(* ===== verification/KernelCLI.v ===== *)
(** * The command-line kernel

    [src/tools/qnova_kernel_cli.c]: number of qubits, shots and seed from the
    command line, the GHZ state prepared, printed, sampled and measured. It
    works on [double]. Parameters are [cabs] of the C library and the
    outcomes of the two allocations. [session] is [main] with the local kernel
    and the local result as it leaves them. *)

From Stdlib Require Import ZArith Lia ZifyBool Ascii String.
From stdpp Require Import base list numbers strings.
From S2P Require Import Prelude.
From S2P Require Import Float64.
From S2P Require Import Kernel.
From S2P Require Import Outcome.
From S2P Require Import CString.
From S2P Require Import Console.
From S2P Require Import Numerals.
Open Scope Z_scope.

Section CLI.
Context (cabs : complex double → double).

Abbreviation prog := (console double).

Definition putchar (c : ascii) : prog unit := printf (String c EmptyString) [].

Definition print_basis (state qubit_count : Z) : prog unit :=
  _ ← putchar "|";
  _ ← repeat_for (λ i _,
        value ← ensure (index_bit state (qubit_count - Z.of_nat i - 1));
        putchar (if value =? 0 then "0" else "1")) 0 (Z.to_nat qubit_count) tt;
  putchar ">".

Definition parse_size (text label : string) : prog Z :=
  let negative := (head_char (skip_spaces text) =? "-")%char in
  let r := strtoull false text in
  if negative || st_range r || negb (bool_decide (st_end r = Some EmptyString)) then
    _ ← eprintf "ERROR: invalid %s: %s\n" [AStr label; AStr text];
    exit 1
  else mret (st_value r).

Definition parse_seed (text : string) : prog Z :=
  let r := strtoull true text in
  if st_range r || negb (bool_decide (st_end r = Some EmptyString)) then
    _ ← eprintf "ERROR: invalid seed: %s\n" [AStr text];
    exit 1
  else mret (st_value r).

Definition fail_status (operation : string) (status : QCPUStatus) : prog Z :=
  _ ← eprintf "ERROR: %s failed: %s\n" [AStr operation; AStr (qcpu_status_string status)];
  mret 1.

(** The number of qubits, the shots and the seed. [argv] is without the
    program's name. *)
Definition parse_args (name : string) (argv : list string) : prog (Z * Z * Z) :=
  if (3 <? length argv)%nat then
    _ ← eprintf "USAGE: %s [qubits] [shots] [seed]\n" [AStr name];
    exit 1
  else
    qubit_count ← match argv !! 0%nat with Some text => parse_size text "qubit count" | None => mret 3 end;
    shots ← match argv !! 1%nat with Some text => parse_size text "shot count" | None => mret 20 end;
    seed ← match argv !! 2%nat with Some text => parse_seed text | None => mret 424242 end;
    mret (qubit_count, shots, seed).

(** The amplitudes that are not close to zero. *)
Definition print_magnitudes (a : list (complex double)) (state_count qubit_count : Z) : prog unit :=
  repeat_for (λ i _,
    x ← ensure (a !! i);
    let magnitude := cabs x in
    if f_leb magnitude lit_1em12 then mret tt
    else
      _ ← putchar " ";
      _ ← print_basis (Z.of_nat i) qubit_count;
      printf "=%.6f" [ADbl magnitude]) 0 (Z.to_nat state_count) tt.

(** The counters of all states but the first and the last. *)
Definition bad_body (counts : list Z) (final_state : Z) (state : nat) (bad : Z) : option Z :=
  if negb (Z.of_nat state =? 0) && negb (Z.of_nat state =? final_state)
  then c ← counts !! state; Some (u64 (bad + c))
  else Some bad.

(** What is printed about the shots, and the number of invalid ones. *)
Definition print_shots (result : QCPUShotResult) (shots final_state qubit_count : Z) : prog Z :=
  counts ← ensure (sr_counts result);
  bad_count ← ensure (for_range (bad_body counts final_state) 0 (Z.to_nat (sr_state_count result)) 0);
  _ ← printf "[SHOTS] total=%zu " [AInt shots];
  _ ← print_basis 0 qubit_count;
  zeros ← ensure (counts !! 0%nat);
  _ ← printf "=%llu " [AInt zeros];
  _ ← print_basis final_state qubit_count;
  ones ← ensure (counts !! Z.to_nat final_state);
  _ ← printf "=%llu bad=%llu\n" [AInt ones; AInt bad_count];
  mret bad_count.

(** The measurement at the end. *)
Definition measure_at_end (kernel : ptr (QCPUKernel double)) (bad_count final_state qubit_count : Z)
    : prog (Z * ptr (QCPUKernel double)) :=
  '(status, kernel, state) ← ensure (qcpu_kernel_measure kernel (Some 0));
  if decide (status ≠ QCPU_OK) then
    r ← fail_status "measurement" status;
    mret (r, qcpu_kernel_free kernel)
  else
    measured_state ← ensure state;
    _ ← printf "[COLLAPSE] measured=" [];
    _ ← print_basis measured_state qubit_count;
    _ ← printf " output_bits=%zu\n" [AInt qubit_count];
    if negb (bad_count =? 0) || (negb (measured_state =? 0) && negb (measured_state =? final_state)) then
      _ ← eprintf "FAIL: invalid GHZ result detected\n" [];
      mret (1, qcpu_kernel_free kernel)
    else
      _ ← printf "PASS: QCPU_EXPANSION_COLLAPSE_KERNEL_READY\n" [];
      mret (0, qcpu_kernel_free kernel).

(** The shots and the measurement, on the prepared kernel. *)
Definition shoot (shots_ok : bool) (kernel : ptr (QCPUKernel double)) (qubit_count shots : Z)
    (result : ptr QCPUShotResult) : prog (Z * ptr (QCPUKernel double) * ptr QCPUShotResult) :=
  '(status, kernel, result) ← ensure (qcpu_kernel_run_shots shots_ok kernel shots result);
  if decide (status ≠ QCPU_OK) then
    r ← fail_status "shot execution" status;
    mret (r, qcpu_kernel_free kernel, result)
  else
  k ← ensure kernel;
  let final_state := u64 (state_count k - 1) in
  res ← ensure result;
  bad_count ← print_shots res shots final_state qubit_count;
  let result := qcpu_shot_result_free result in
  '(r, kernel) ← measure_at_end kernel bad_count final_state qubit_count;
  mret (r, kernel, result).

(** [kernel0] and [result0] are the local variables as they start, with any
    contents. *)
Definition session (name : string) (argv : list string) (init_ok shots_ok : bool)
    (kernel0 : QCPUKernel double) (result0 : QCPUShotResult)
    : prog (Z * ptr (QCPUKernel double) * ptr QCPUShotResult) :=
  '(qubit_count, shots, seed) ← parse_args name argv;
  let result := Some result0 in
  '(status, kernel) ← ensure (qcpu_kernel_init init_ok (Some kernel0) qubit_count seed);
  if decide (status ≠ QCPU_OK) then
    r ← fail_status "kernel initialization" status;
    mret (r, kernel, result)
  else
  '(status, kernel) ← ensure (qcpu_kernel_apply_ghz kernel);
  if decide (status ≠ QCPU_OK) then
    r ← fail_status "GHZ preparation" status;
    mret (r, qcpu_kernel_free kernel, result)
  else
  status ← ensure (qcpu_kernel_validate kernel lit_1em12);
  if decide (status ≠ QCPU_OK) then
    r ← fail_status "state validation" status;
    mret (r, qcpu_kernel_free kernel, result)
  else
  _ ← printf "[INPUT] compact_ghz_ops=%zu qubits=%zu\n" [AInt qubit_count; AInt qubit_count];
  k ← ensure kernel;
  norm ← ensure (qcpu_kernel_norm kernel);
  _ ← printf "[EXPAND] basis_states=%zu norm=%.12f\n" [AInt (state_count k); ADbl norm];
  _ ← printf "[STATE]" [];
  a ← ensure (amplitudes k);
  _ ← print_magnitudes a (state_count k) qubit_count;
  _ ← putchar "010";
  shoot shots_ok kernel qubit_count shots result.

Definition main (name : string) (argv : list string) (init_ok shots_ok : bool)
    (kernel0 : QCPUKernel double) (result0 : QCPUShotResult) : prog Z :=
  '(r, _, _) ← session name argv init_ok shots_ok kernel0 result0;
  mret r.
End CLI.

____________

Your answer should be the exact lines above from the one with "(Z.of_nat i) qubit_count;" through the one with "(result : ptr", both included, and nothing besides.

* _Task result_:
      _ ← print_basis (Z.of_nat i) qubit_count;
      printf "=%.6f" [ADbl magnitude]) 0 (Z.to_nat state_count) tt.

(** The counters of all states but the first and the last. *)
Definition bad_body (counts : list Z) (final_state : Z) (state : nat) (bad : Z) : option Z :=
  if negb (Z.of_nat state =? 0) && negb (Z.of_nat state =? final_state)
  then c ← counts !! state; Some (u64 (bad + c))
  else Some bad.

(** What is printed about the shots, and the number of invalid ones. *)
Definition print_shots (result : QCPUShotResult) (shots final_state qubit_count : Z) : prog Z :=
  counts ← ensure (sr_counts result);
  bad_count ← ensure (for_range (bad_body counts final_state) 0 (Z.to_nat (sr_state_count result)) 0);
  _ ← printf "[SHOTS] total=%zu " [AInt shots];
  _ ← print_basis 0 qubit_count;
  zeros ← ensure (counts !! 0%nat);
  _ ← printf "=%llu " [AInt zeros];
  _ ← print_basis final_state qubit_count;
  ones ← ensure (counts !! Z.to_nat final_state);
  _ ← printf "=%llu bad=%llu\n" [AInt ones; AInt bad_count];
  mret bad_count.

(** The measurement at the end. *)
Definition measure_at_end (kernel : ptr (QCPUKernel double)) (bad_count final_state qubit_count : Z)
    : prog (Z * ptr (QCPUKernel double)) :=
  '(status, kernel, state) ← ensure (qcpu_kernel_measure kernel (Some 0));
  if decide (status ≠ QCPU_OK) then
    r ← fail_status "measurement" status;
    mret (r, qcpu_kernel_free kernel)
  else
    measured_state ← ensure state;
    _ ← printf "[COLLAPSE] measured=" [];
    _ ← print_basis measured_state qubit_count;
    _ ← printf " output_bits=%zu\n" [AInt qubit_count];
    if negb (bad_count =? 0) || (negb (measured_state =? 0) && negb (measured_state =? final_state)) then
      _ ← eprintf "FAIL: invalid GHZ result detected\n" [];
      mret (1, qcpu_kernel_free kernel)
    else
      _ ← printf "PASS: QCPU_EXPANSION_COLLAPSE_KERNEL_READY\n" [];
      mret (0, qcpu_kernel_free kernel).

(** The shots and the measurement, on the prepared kernel. *)
Definition shoot (shots_ok : bool) (kernel : ptr (QCPUKernel double)) (qubit_count shots : Z)
    (result : ptr QCPUShotResult) : prog (Z * ptr (QCPUKernel double) * ptr QCPUShotResult) :=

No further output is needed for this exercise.